ASSIGNMENT
Look below for the lines from the one with "subst step. destruct" to the one with "Lemma holds_footer c", and copy exactly those lines, both ends included.

Stored data entries
- Opening Delimiter -

(** ** Pastes *)

Lemma text_weaken c s n m : text_is c s n -> m <= n -> text_is c s m.
Proof. intros (segs & tail & H1 & H2 & H3 & H4 & H5 & H6) Hle. exists segs, tail. split_and!; [done..|]. destruct H6; [by left|right; lia]. Qed.
Lemma written_draft c c' segs tail :
  written c segs tail -> textarea (draft c') = textarea (draft c) -> attachments c' = attachments c ->
  draft_mentions (draft c') = draft_mentions (draft c) -> config c' = config c ->
  keys c' = keys c -> queue_submissions c' = queue_submissions c -> written c' segs tail.
Proof. intros [] H1 H2 H3 H4 H5 H6. constructor; rewrite ?H1, ?H2, ?H3, ?H4, ?H5, ?H6; done. Qed.
Lemma text_is_burst c s n b : text_is c s n -> text_is (put_burst b c) s n.
Proof. intros (segs & tail & H1 & H2 & H3 & H4 & H5 & H6). exists segs, tail. split_and!; [by apply (written_draft c)|done..]. Qed.
Lemma text_is_footer c s n m : text_is c s n -> text_is (put_footer m c) s n.
Proof. intros (segs & tail & H1 & H2 & H3 & H4 & H5 & H6). exists segs, tail. split_and!; [by apply (written_draft c)|done..]. Qed.
Lemma sync_text_ok c s n :
  text_is c s n -> ordinary s -> exists c', sync_popups c = Some c' /\ draft c' = draft c /\ text_is c' s n.
Proof.
  intros (segs & tail & Hw & Hp & He & Hb & Hs & Hn) Ho. rewrite Hs in Ho.
  destruct (sync_popups_ok cfg c segs tail [] Hw) as (c' & Hc & Hd & Hw'); [by rewrite app_nil_r|].
  exists c'. split_and!; [done|done|]. exists segs, tail.
  split_and!; [done|by rewrite Hd|by unfold at_end; rewrite Hd|by unfold no_bang; rewrite Hd| |done]. rewrite Hs. unfold says. by rewrite Hd.
Qed.
Lemma image_path_none c p : config c = set_config cfg -> image_paste_enabled (set_config cfg) = true -> handle_paste_image_path p c = Some (false, c).
Proof.
  intros Hc Hi. unfold handle_paste_image_path. destruct (normalize_pasted_path p) as [path|]; [|done]. by rewrite no_images.
Qed.
(** A large paste is a placeholder at the end. *)
Lemma paste_element_ok c s n p :
  text_is c s n ->
  exists id ta, TextArea.insert_element (next_large_paste_placeholder (draft_pastes (draft c)) (length p)) (textarea (draft c)) = Some (id, ta) /\
    text_is (put_pastes (draft_pastes (draft c) ++ [(next_large_paste_placeholder (draft_pastes (draft c)) (length p), p)]) (put_textarea ta c)) (s ++ p) 0.
Proof.
  intros (segs & tail & Hw & Hp & He & Hb & -> & Hn). set (l := next_large_paste_placeholder _ _).
  destruct (next_label (draft_pastes (draft c)) (length p)) as [l' Hl]. fold l in Hl.
  destruct (insert_element_end l (textarea (draft c))) as (id & ta & Hi & Ht & Hr & Hcur & Hm); [by rewrite Hl|by eapply w_chain_end|done|].
  exists id, ta. split; [done|]. injection Hm as Hv _ _ Hk. pose proof Hw as [].
  exists (segs ++ [mkSegment tail l p]), []. split_and!.
  - constructor; simpl; try done.
    + by rewrite Ht, w_text0, pieces_snoc.
    + by rewrite Hr, w_ranges0, w_text0, elements_snoc, fmap_app.
    + apply Forall_app. split; [done|]. repeat constructor. by eexists.
    + by rewrite Hv.
    + by rewrite Hk.
  - simpl. rewrite Hp. unfold pastes. by rewrite fmap_app.
  - done.
  - intros Hbf u Hu. simpl in Hu. rewrite Ht in Hu. specialize (Hb Hbf).
    destruct (TextArea.text (textarea (draft c))) as [|d t]; simpl in Hu; [rewrite Hl in Hu; done|]. injection Hu as -> _. by eapply Hb.
  - unfold says. simpl. rewrite full_snoc. by rewrite app_assoc.
  - right. simpl. lia.
Qed.
Lemma handle_paste_ok c s n p :
  text_is c s n -> ordinary (s ++ p) ->
  exists c', handle_paste p c = Some c' /\ text_is c' (s ++ p) 0 /\ paste_burst (draft c') = default_burst /\
    disable_paste_burst (draft c') = disable_paste_burst (draft c).
Proof.
  intros Ht Ho. assert (carriage_return ∉ p) as Hcr. { destruct Ho as [Ho _]. set_solver. }
  unfold handle_paste. rewrite normalize_id by done.
  cbv zeta. match goal with |- context [if LARGE_PASTE_CHAR_THRESHOLD <? length p then ?a else ?b] => set (step := if LARGE_PASTE_CHAR_THRESHOLD <? length p then a else b) end.
  assert (exists c1, step = Some c1 /\ text_is c1 (s ++ p) 0 /\
    disable_paste_burst (draft c1) = disable_paste_burst (draft c)) as (c1 & Hc1 & Ht1 & Hd1); cycle 1.
  { rewrite Hc1. cbn [mbind option_bind].
    destruct (sync_text_ok (put_burst (clear_after_explicit_paste (paste_burst (draft c1))) c1) (s ++ p) 0) as (c' & Hs & Hd & Ht');
      [by apply text_is_burst|done|].
    exists c'. split_and!; [done|done|by rewrite Hd|by rewrite Hd]. }
  subst step. destruct (LARGE_PASTE_CHAR_THRESHOLD <? length p).
  - destruct (paste_element_ok c s n p Ht) as (id & ta & -> & Ht1). cbn [mbind option_bind]. by eexists.
  - assert ((if (1 <? length p) && image_paste_enabled (config c) then handle_paste_image_path p c else Some (false, c)) = Some (false, c)) as ->.
    { destruct ((1 <? length p) && image_paste_enabled (config c)) eqn:Hi; [|done].
      apply andb_true_iff in Hi as [_ Hi]. destruct Ht as (? & ? & Hw & _). rewrite (w_config _ _ _ _ Hw) in Hi.
      apply image_path_none; [by apply (w_config _ _ _ _ Hw)|done]. }
    cbn [mbind option_bind]. destruct (insert_str_ok cfg p c s n Ht Ho) as (c1 & -> & Ht1 & Hb1 & Hd1).
    exists c1. split_and!; [done| |done]. eapply text_weaken; [exact Ht1|lia].
Qed.

(** ** What is typed *)

(** Characters before the cursor that a retroactive grab may take. *)
Definition room (b : PasteBurst) : nat :=
  if active b then 0
  else N.to_nat (consecutive_plain_char_burst b) - match pending_first_char b with Some _ => 1 | None => 0 end.
Record burst_ok (b : PasteBurst) (disabled : bool) : Prop := {
  ok_held : held_ok b;
  ok_buffer : active b = false -> buffer b = [];
  ok_disabled : disabled = true -> is_active b = false;
  ok_timed : is_active b = true -> is_Some (last_plain_char_time b);
}.
(** The text followed by what is held is what has been typed. *)
Definition holds c (s : str) : Prop :=
  burst_ok (paste_burst (draft c)) (disable_paste_burst (draft c)) /\
  exists s0, s = s0 ++ held_text (paste_burst (draft c)) /\ text_is c s0 (room (paste_burst (draft c))).
Lemma default_ok d : burst_ok default_burst d.
Proof. constructor; [apply held_ok_default|done..]. Qed.
Lemma inactive_held b : is_active b = false -> held_text b = [].
Proof. intros (_ & Hb & Hp)%is_active_false. unfold held_text. by rewrite Hb, Hp. Qed.
Lemma holds_default c s : text_is c s 0 -> paste_burst (draft c) = default_burst -> holds c s.
Proof. intros Ht Hb. unfold holds. rewrite Hb. split; [apply default_ok|]. exists s. by rewrite app_nil_r. Qed.
Lemma put_same_burst c : put_burst (paste_burst (draft c)) c = c.
Proof. destruct c as [[]]. done. Qed.
Lemma holds_footer c s m : holds c s -> holds (put_footer m c) s.
Proof. intros [H1 (s0 & H2 & H3)]. split; [done|]. exists s0. split; [done|]. by apply text_is_footer. Qed.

- Closing Delimiter -

WRITTEN ANSWER
  subst step. destruct (LARGE_PASTE_CHAR_THRESHOLD <? length p).
  - destruct (paste_element_ok c s n p Ht) as (id & ta & -> & Ht1). cbn [mbind option_bind]. by eexists.
  - assert ((if (1 <? length p) && image_paste_enabled (config c) then handle_paste_image_path p c else Some (false, c)) = Some (false, c)) as ->.
    { destruct ((1 <? length p) && image_paste_enabled (config c)) eqn:Hi; [|done].
      apply andb_true_iff in Hi as [_ Hi]. destruct Ht as (? & ? & Hw & _). rewrite (w_config _ _ _ _ Hw) in Hi.
      apply image_path_none; [by apply (w_config _ _ _ _ Hw)|done]. }
    cbn [mbind option_bind]. destruct (insert_str_ok cfg p c s n Ht Ho) as (c1 & -> & Ht1 & Hb1 & Hd1).
    exists c1. split_and!; [done| |done]. eapply text_weaken; [exact Ht1|lia].
Qed.

(** ** What is typed *)

(** Characters before the cursor that a retroactive grab may take. *)
Definition room (b : PasteBurst) : nat :=
  if active b then 0
  else N.to_nat (consecutive_plain_char_burst b) - match pending_first_char b with Some _ => 1 | None => 0 end.
Record burst_ok (b : PasteBurst) (disabled : bool) : Prop := {
  ok_held : held_ok b;
  ok_buffer : active b = false -> buffer b = [];
  ok_disabled : disabled = true -> is_active b = false;
  ok_timed : is_active b = true -> is_Some (last_plain_char_time b);
}.
(** The text followed by what is held is what has been typed. *)
Definition holds c (s : str) : Prop :=
  burst_ok (paste_burst (draft c)) (disable_paste_burst (draft c)) /\
  exists s0, s = s0 ++ held_text (paste_burst (draft c)) /\ text_is c s0 (room (paste_burst (draft c))).
Lemma default_ok d : burst_ok default_burst d.
Proof. constructor; [apply held_ok_default|done..]. Qed.
Lemma inactive_held b : is_active b = false -> held_text b = [].
Proof. intros (_ & Hb & Hp)%is_active_false. unfold held_text. by rewrite Hb, Hp. Qed.
Lemma holds_default c s : text_is c s 0 -> paste_burst (draft c) = default_burst -> holds c s.
Proof. intros Ht Hb. unfold holds. rewrite Hb. split; [apply default_ok|]. exists s. by rewrite app_nil_r. Qed.
Lemma put_same_burst c : put_burst (paste_burst (draft c)) c = c.
Proof. destruct c as [[]]. done. Qed.
Lemma holds_footer c s m : holds c s -> holds (put_footer m c) s.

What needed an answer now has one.